**Records from a data source**
--------------------------------
Lemma handle_idsBelowNext s e :
  barbers s ≠ [] → idsBelowNext s → idsBelowNext (handle s e).
Proof.
  intros Hbs [Hn Hs]. unfold idsBelowNext.
  assert (∀ m, nextCustomerId s ≤ m →
            holdsIn (idBelow m) (idBelow m) (idBelow m) (idBelow m) s) as Hweak.
  { intros m Hm. eapply holdsIn_impl; [|exact Hs]. unfold idBelow. lia. }
  assert ((length (barbers s) =? 0)%nat = false) as Hlen
    by (destruct (barbers s); done).
  rewrite handle_nextId.
  destruct e as [[name|timeStep u r|n|n| |]|barberId| |seconds]; rewrite ?Hlen.
  - split; [lia|]. apply handle_idBelow; [apply Hweak; lia| |]; intros; lia.
  - destruct (admitsArrival s timeStep u r) eqn:Ha.
    + split; [lia|]. apply handle_idBelow; [apply Hweak; lia| |]; intros; lia.
    + split; [lia|]. apply handle_idBelow; [done|done|].
      intros ??? [= <- <- <-]. by rewrite Ha.
  - split; [lia|]. by apply handle_idBelow.
  - split; [lia|]. by apply handle_idBelow.
  - split; [lia|]. by apply handle_idBelow.
  - split; [lia|]. by apply handle_idBelow.
  - split; [lia|]. by apply handle_idBelow.
  - split; [done|]. cbn [handle]. unfold resetSimulation.
    destruct s; repeat split; constructor.
  - split; [lia|]. by apply handle_idBelow.
Qed.

(** ** The barber pool and the configured counts *)

Lemma clamp_range lo hi n : lo ≤ hi → lo ≤ clamp lo hi n ≤ hi.
Proof. intros H. unfold clamp. repeat case_match; lia. Qed.

Lemma commit_keepsPool s q :
  Forall (keepsPool (length (barbers s))) q →
  length (barbers (commit s q)) = length (barbers s)
  ∧ numBarbers (commit s q) = numBarbers s
  ∧ numChairs (commit s q) = numChairs s.
Proof.
  revert s. induction q as [|u q IH]; intros s Hq; [done|].
  apply Forall_cons in Hq as [Hu Hq].
  change (commit s (u :: q)) with (commit (applyUpdate s u) q).
  assert (length (barbers (applyUpdate s u)) = length (barbers s)
          ∧ numBarbers (applyUpdate s u) = numBarbers s
          ∧ numChairs (applyUpdate s u) = numChairs s) as (E1 & E2 & E3).
  { destruct s, u as [| | | | | |[bs|f]| | | |]; simpl in *; done. }
  rewrite <- E1 in Hq. destruct (IH _ Hq) as (-> & -> & ->). done.
Qed.

Lemma forEach_length s newTime cs L :
  length (updatedBarbers (forEach (finishHaircut s newTime) cs L).1)
  = length (updatedBarbers L).
Proof.
  apply (forEach_invariant
    (λ L', length (updatedBarbers L') = length (updatedBarbers L))); [done|].
  intros a x a' Ha _ Hf.
  apply finishHaircut_Some in Hf as [[_ ->]|(_ & i & b & _ & _ & ->)]; [done|].
  simpl. by rewrite length_insert.
Qed.

Lemma addCustomerWithName_keepsPool s name :
  Forall (keepsPool (length (barbers s))) (addCustomerWithName s name).
Proof.
  unfold addCustomerWithName.
  repeat case_match; repeat constructor; simpl; by rewrite length_alter.
Qed.

Lemma processTimeStep_keepsPool s timeStep u r :
  Forall (keepsPool (length (barbers s))) (queue (processTimeStep s timeStep u r)).
Proof.
  pose proof (forEach_length s (currentTime s + timeStep)%Q (currentCustomers s)
    (mkLocals (barbers s) [] (currentCustomers s) [] [])) as Hlen.
  step_cases s timeStep L Hq; try constructor; try done.
  - eapply Forall_impl; [exact Hq|]. by intros [].
  - repeat apply Forall_app_2.
    + eapply Forall_impl; [exact Hq|]. by intros [].
    + by repeat constructor.
    + case_match; repeat constructor.
    + case_match; [apply addCustomerWithName_keepsPool | constructor].
Qed.

Lemma assignCustomers_keepsPool s :
  Forall (keepsPool (length (barbers s))) (assignCustomersToBarbers s).
Proof.
  unfold assignCustomersToBarbers.
  destruct (waitingCustomers s) as [|h rest]; [constructor|].
  case_match; [constructor|].
  apply Forall_app_2; [apply Forall_fmap, Forall_forall; by intros|].
  repeat constructor. simpl.
  generalize (sleepingBarberIndices (barbers s)) as indices.
  generalize (barbers s) as bs. intros bs indices. revert bs.
  induction indices as [|i indices IH]; intros bs; [done|].
  simpl. by rewrite IH, length_alter.
Qed.

Lemma handleServiceComplete_keepsPool s barberId :
  Forall (keepsPool (length (barbers s))) (handleServiceComplete s barberId).
Proof.
  unfold handleServiceComplete.
  repeat case_match; repeat constructor; simpl; by rewrite !length_insert.
Qed.

Lemma handle_poolOk s e : poolOk s → poolOk (handle s e).
Proof.
  intros (Hnb & Hnc & Hlen). unfold poolOk.
  assert (barbers s ≠ []) as Hne by (destruct (barbers s); simpl in *; [lia|done]).
  assert (∀ q, Forall (keepsPool (length (barbers s))) q → poolOk (commit s q))
    as Hkeeps.
  { intros q Hq. destruct (commit_keepsPool s q Hq) as (E1 & E2 & E3).
    unfold poolOk. by rewrite E1, E2, E3. }
  destruct e as [[name|timeStep u r|n|n| |]|barberId| |seconds]; cbn [handle exec].
  - apply Hkeeps, addCustomerWithName_keepsPool.
  - apply Hkeeps, processTimeStep_keepsPool.
  - pose proof (clamp_range 1 5 n ltac:(lia)) as Hc.
    unfold updateBarberCount.
    destruct (Z.ltb_spec (numBarbers s) (clamp 1 5 n)) as [Hup|Hup].
    + destruct s as [nb nc st ar run pau ct nid bs wq cur srv ta]; simpl in *.
      repeat split; try lia. rewrite length_app, length_fmap, length_seq. lia.
    + destruct (Z.ltb_spec (clamp 1 5 n) (numBarbers s)) as [Hdown|Hdown].
      * destruct (removeFromEnd_spec (numBarbers s - clamp 1 5 n) (barbers s) 0)
          as (kept & tail & Hsplit & Hloop & Hcount).
        rewrite Hloop.
        pose proof (filter_app_complement isSleeping tail) as Hperm.
        apply Permutation_length in Hperm. rewrite length_app in Hperm.
        rewrite Hsplit, length_app in Hlen.
        destruct s as [nb nc st ar run pau ct nid bs wq cur srv ta]; simpl in *.
        repeat split; try lia.
        unfold renumber. rewrite length_imap, length_app. lia.
      * destruct s as [nb nc st ar run pau ct nid bs wq cur srv ta]; simpl in *.
        repeat split; lia.
  - pose proof (clamp_range 1 10 n ltac:(lia)) as Hc.
    unfold updateChairCount.
    destruct s as [nb nc st ar run pau ct nid bs wq cur srv ta]; simpl in *.
    case_match; simpl; repeat split; lia.
  - apply Hkeeps. unfold togglePauseSimulation. case_match; repeat constructor.
  - apply Hkeeps. unfold startHaircuts.
    assert ((length (barbers s) =? 0)%nat = false) as ->
      by (destruct (barbers s); done).
    change ([] ++ ?q) with q.
    case_match; [constructor|]. apply Forall_app_2.
    + repeat case_match; repeat constructor.
    + apply assignCustomers_keepsPool.
  - apply Hkeeps, handleServiceComplete_keepsPool.
  - unfold resetSimulation.
    destruct s as [nb nc st ar run pau ct nid bs wq cur srv ta]; simpl in *.
    repeat split; try lia. rewrite length_fmap, length_seq. lia.
  - cbn [numBarbers numChairs barbers]. lia.
Qed.

Lemma reachableUI_poolOk_aux s : reachableUI s → poolOk s.
Proof.
  apply reachableUI_invariant; [|apply handle_poolOk].
  vm_compute. repeat split; discriminate.
Qed.

Lemma reachableUI_barbers_nonempty s : reachableUI s → barbers s ≠ [].
Proof.
  intros H. apply reachableUI_poolOk_aux in H as (Hnb & _ & Hlen).
  destruct (barbers s); simpl in *; [lia|done].
Qed.

(** In every state the interface can reach, the barber count is in
    1..5, the chair count in 1..10, and the pool holds at least as many
    barbers as configured: it is never empty. *)
Theorem reachableUI_poolOk s :
  reachableUI s → poolOk s ∧ barbers s ≠ [].
Proof.
  intros H. split; [by apply reachableUI_poolOk_aux|].
  by apply reachableUI_barbers_nonempty.
Qed.

Lemma reachableUI_idsBelowNext_aux s : reachableUI s → idsBelowNext s.
Proof.
  intros H.
  cut (poolOk s ∧ idsBelowNext s); [tauto|].
  revert s H. apply reachableUI_invariant.
  - split; [vm_compute; repeat split; discriminate|].
    split; [done|]. repeat split; constructor.
  - intros s e [Hp Hi]. split; [by apply handle_poolOk|].
    apply handle_idsBelowNext; [|done].
    destruct Hp as (Hnb & _ & Hlen).
    destruct (barbers s); simpl in *; [lia|done].
Qed.

(** In every state the interface can reach, every customer id in the
    four collections is at least 1 and below [nextCustomerId]: the id
    the next customer gets is carried by no record. *)
Theorem reachableUI_idsBelowNext s : reachableUI s → idsBelowNext s.
Proof. apply reachableUI_idsBelowNext_aux. Qed.

(** ** Numbering and queue length under every event *)

Lemma handle_keepsNumbering s e :
  sequentialIds (barbers s) → sequentialIds (barbers (handle s e)).
Proof.
  intros Hs. destruct e as [c|barberId| |seconds]; cbn [handle].
  - by apply exec_keepsNumbering.
  - apply commit_keepsNumbering; [|done]. unfold handleServiceComplete.
    destruct (list_find _ (barbers s)) as [[i b]|] eqn:E; [|constructor].
    apply list_find_Some in E as (Hb & _).
    assert (i < length (barbers s))%nat as Hi by (by eapply lookup_lt_Some).
    repeat case_match; repeat constructor; simpl.
    all: eapply sequentialIds_insert;
      [by apply list_lookup_insert_eq | done |].
    all: by eapply sequentialIds_insert.
  - apply commit_keepsNumbering; [|done]. unfold resetSimulation.
    repeat constructor. apply sequentialIds_fresh.
  - exact Hs.
Qed.
(** X4: the history tab has one card for each archived month, the
    greatest key first, each key once; the card of a month has the
    transactions of the month, its goal and the net of its
    transactions. *)
Theorem renderHistory_cards data :
  card_key <$> renderHistory data = historyKeys data
  ∧ historyKeys data ≡ₚ Object_keys (history data)
  ∧ StronglySorted (λ a b, String.compare a b = Gt) (historyKeys data)
  ∧ (∀ card, card ∈ renderHistory data →
       ∃ month, history data !! card_key card = Some month
                ∧ card_transactions card = MonthBucket.transactions month
                ∧ (card_goal card == MonthBucket.goal month)%Q
                ∧ (card_net card == Spec.netOf (MonthBucket.transactions month))%Q).
Proof.
  split; [|split; [|split]].
  - unfold renderHistory.
    apply (card_keys (history data)
             (λ key month,
                {| card_key := key;
                   card_goal := JS.or_zero (MonthBucket.goal month);
                   card_net := (spentOf (MonthBucket.transactions month)
                                - incomeOf (MonthBucket.transactions month))%Q;
                   card_transactions := MonthBucket.transactions month |})).
    + reflexivity.
    + intros key. apply historyKeys_elem.
  - unfold historyKeys. rewrite <- (Permutation_rev _).
    apply (sort_perm String.compare).
  - unfold historyKeys.
    assert (Hs : StronglySorted (λ a b, String.compare a b = Lt)
                   (JS.sort String.compare (Object_keys (history data)))).
    { apply StronglySorted_strict.
      - rewrite (sort_perm String.compare). apply NoDup_fst_map_to_list.
      - apply sort_sorted; [exact compare_asym | exact compare_le_trans]. }
    apply StronglySorted_rev in Hs.
    clear -Hs. induction Hs as [|x l Hl IH Hx]; constructor; [exact IH|].
    eapply Forall_impl; [exact Hx|]. intros b H. cbv beta in H.
    rewrite String.compare_antisym, H. reflexivity.
  - intros card Hcard. unfold renderHistory in Hcard.
    apply list_elem_of_omap in Hcard as [key [_ Hkey]].
    destruct (history data !! key) as [month|] eqn:E; [|discriminate Hkey].
    injection Hkey as <-. cbn. exists month.
    assert (Hnet : (spentOf (MonthBucket.transactions month)
                    - incomeOf (MonthBucket.transactions month)
                    == Spec.netOf (MonthBucket.transactions month))%Q).
    { unfold spentOf, incomeOf, Spec.netOf. rewrite foldl_spent, foldl_income. ring. }
    split; [exact E|]. split; [reflexivity|]. split; [apply or_zero_eq|].
    exact Hnet.
Qed.

End HistoryTab.

(** ** Export and import *)

Section ExportImport.

(** X6: a file written by the export is never refused by the import.
    Confirmed, it replaces the state, whatever that was, by the exported
    one: settings, current month and current transactions as exported (the
    month is not checked against the clock), the version with 1 for a
    missing one, and the history without the months before last year.
    Not confirmed, it changes nothing. *)
Theorem export_then_import now data before :
  let after := importData now (Some (exportData data)) true before in
  snd after = Some ToastImported
  ∧ version (fst after) = (if version data =? 0 then 1 else version data)
  ∧ settings (fst after) = settings data
  ∧ currentMonth (fst after) = currentMonth data
  ∧ transactions (fst after) = transactions data
  ∧ (∀ key, history (fst after) !! key
            = if year_before key (getFullYear now - 1) then None
              else history data !! key)
  ∧ importData now (Some (exportData data)) false before = (before, None).
Proof.
  intros after. subst after. unfold importData, exportData. cbn.
  repeat split. intros key. apply pruneOldHistory_lookup.
Qed.

Lemma pruneOldHistory_within now data :
  (∀ key, is_Some (history data !! key) → year_before key (getFullYear now - 1) = false) →
  pruneOldHistory now data = data.
Proof.
  intros Hkeys.
  assert (E : history (pruneOldHistory now data) = history data).
  { apply map_eq. intros key. rewrite pruneOldHistory_lookup.
    destruct (year_before key (getFullYear now - 1)) eqn:Ey; [|reflexivity].
    destruct (history data !! key) as [b|] eqn:Eb; [|reflexivity].
    rewrite Hkeys in Ey by (exists b; exact Eb). discriminate Ey. }
  unfold pruneOldHistory in *. cbn [history with_history] in E. cbv zeta.
  rewrite E. apply with_history_same.
Qed.

(** X7: when the state has a version and no archived month before last
    year, as after a rollover or an import in the same year, exporting it
    and importing the file gives the state back. *)
Theorem export_import_restores now data before :
  version data ≠ 0 →
  (∀ key, is_Some (history data !! key) → year_before key (getFullYear now - 1) = false) →
  fst (importData now (Some (exportData data)) true before) = data.
Proof.
  intros Hv Hkeys. unfold importData, exportData. cbn.
  apply Z.eqb_neq in Hv. rewrite Hv.
  set (restored := assign_imported now _).
  assert (E : restored = data) by (destruct data; reflexivity).
  rewrite E. apply pruneOldHistory_within. exact Hkeys.
Qed.
(** * The sharded buffer cache of kernel/bio.c

    A shallow embedding of the buffer cache (binit, bget, bread, bwrite,
    brelse, bpin, bunpin) as computations of a small state-and-outcome monad
    over an explicit machine state, together with the properties of the
    cache that the design document states. *)

From Stdlib Require Import ZArith Lia.
From stdpp Require Import base option list strings.

Local Open Scope Z_scope.

(** ** Machine integers *)

(** [uint] is a 32-bit unsigned integer: values are kept as [Z] and the
    increment and decrement of the source wrap modulo [2^32]. *)
Definition UINT_MOD : Z := 2 ^ 32.

Definition wrap (z : Z) : Z := z mod UINT_MOD.

(** ** Data model *)

(** Modelled from the spec: spinlock.h is not part of the sources.  A shard
    lock is non-suspending; [spin_name] is the debugging name that
    [initlock] installs, the null pointer before that. *)
Record spinlock := mkspin {
  spin_locked : Z;
  spin_name : option string
}.

(** Modelled from the spec: sleeplock.h is not part of the sources.  The
    exclusive lock of a slot tracks its owner: [sleep_pid] is the process
    holding it while [sleep_locked] is nonzero. *)
Record sleeplock := mksleep {
  sleep_locked : Z;
  sleep_pid : Z;
  sleep_name : option string
}.

(** Modelled from the spec: buf.h is not part of the sources; these are the
    fields bio.c reads and writes, and the payload. *)
Record buf := mkbuf {
  valid : Z;
  dev : Z;
  blockno : Z;
  lock : sleeplock;
  refcnt : Z;
  tstamp : Z;
  data : list Byte.byte
}.

(** One element of the array [bcache]: the shard lock and its slots. *)
Record bucket := mkbucket {
  bk_lock : spinlock;
  bk_buf : list buf
}.

(** A [struct buf*] into [bcache]: bucket index and slot index. *)
Definition bufptr : Type := nat * nat.

(** What a thread that cannot go on is waiting for. *)
Inductive wait :=
  | WSpin (id : nat)
  | WSleep (b : bufptr).

(** The observable actions, in program order. *)
Inductive event :=
  | EvInitLock (id : nat)
  | EvInitSleepLock (b : bufptr)
  | EvAcquire (id : nat)
  | EvRelease (id : nat)
  | EvAcquireSleep (p : Z) (b : bufptr)
  | EvReleaseSleep (b : bufptr)
  | EvStore (b : bufptr)
  | EvDiskRw (b : bufptr) (write : bool)
  | EvPanic (msg : string).

(** The state bio.c runs on: the global [bcache], the global [ticks], the
    disk behind the driver, and the actions performed so far. *)
Record machine := mkmachine {
  bcache : list bucket;
  ticks : Z;
  disk : Z * Z -> list Byte.byte;
  trace : list event
}.

Definition set_bcache (f : list bucket -> list bucket) (m : machine) : machine :=
  mkmachine (f (bcache m)) (ticks m) (disk m) (trace m).

Definition set_disk (f : (Z * Z -> list Byte.byte) -> Z * Z -> list Byte.byte) (m : machine) : machine :=
  mkmachine (bcache m) (ticks m) (f (disk m)) (trace m).

Definition set_ticks (t : Z) (m : machine) : machine :=
  mkmachine (bcache m) t (disk m) (trace m).

Definition log (e : event) (m : machine) : machine :=
  mkmachine (bcache m) (ticks m) (disk m) (trace m ++ [e]).

Definition set_bk_lock (l : spinlock) (k : bucket) : bucket :=
  mkbucket l (bk_buf k).

Definition set_bk_buf (f : list buf -> list buf) (k : bucket) : bucket :=
  mkbucket (bk_lock k) (f (bk_buf k)).

Definition set_lock (l : sleeplock) (b : buf) : buf :=
  mkbuf (valid b) (dev b) (blockno b) l (refcnt b) (tstamp b) (data b).

Definition set_refcnt (r : Z) (b : buf) : buf :=
  mkbuf (valid b) (dev b) (blockno b) (lock b) r (tstamp b) (data b).

Definition set_tstamp (t : Z) (b : buf) : buf :=
  mkbuf (valid b) (dev b) (blockno b) (lock b) (refcnt b) t (data b).

Definition set_valid (v : Z) (b : buf) : buf :=
  mkbuf v (dev b) (blockno b) (lock b) (refcnt b) (tstamp b) (data b).

Definition set_dev (d : Z) (b : buf) : buf :=
  mkbuf (valid b) d (blockno b) (lock b) (refcnt b) (tstamp b) (data b).

Definition set_blockno (n : Z) (b : buf) : buf :=
  mkbuf (valid b) (dev b) n (lock b) (refcnt b) (tstamp b) (data b).

Definition set_data (d : list Byte.byte) (b : buf) : buf :=
  mkbuf (valid b) (dev b) (blockno b) (lock b) (refcnt b) (tstamp b) d.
--------------------------------
**Exercise details**
Where a line in the entries holds "mkbucket", copy that line.

**Written response**
Record bucket := mkbucket {
  mkbucket l (bk_buf k).
  mkbucket (bk_lock k) (f (bk_buf k)).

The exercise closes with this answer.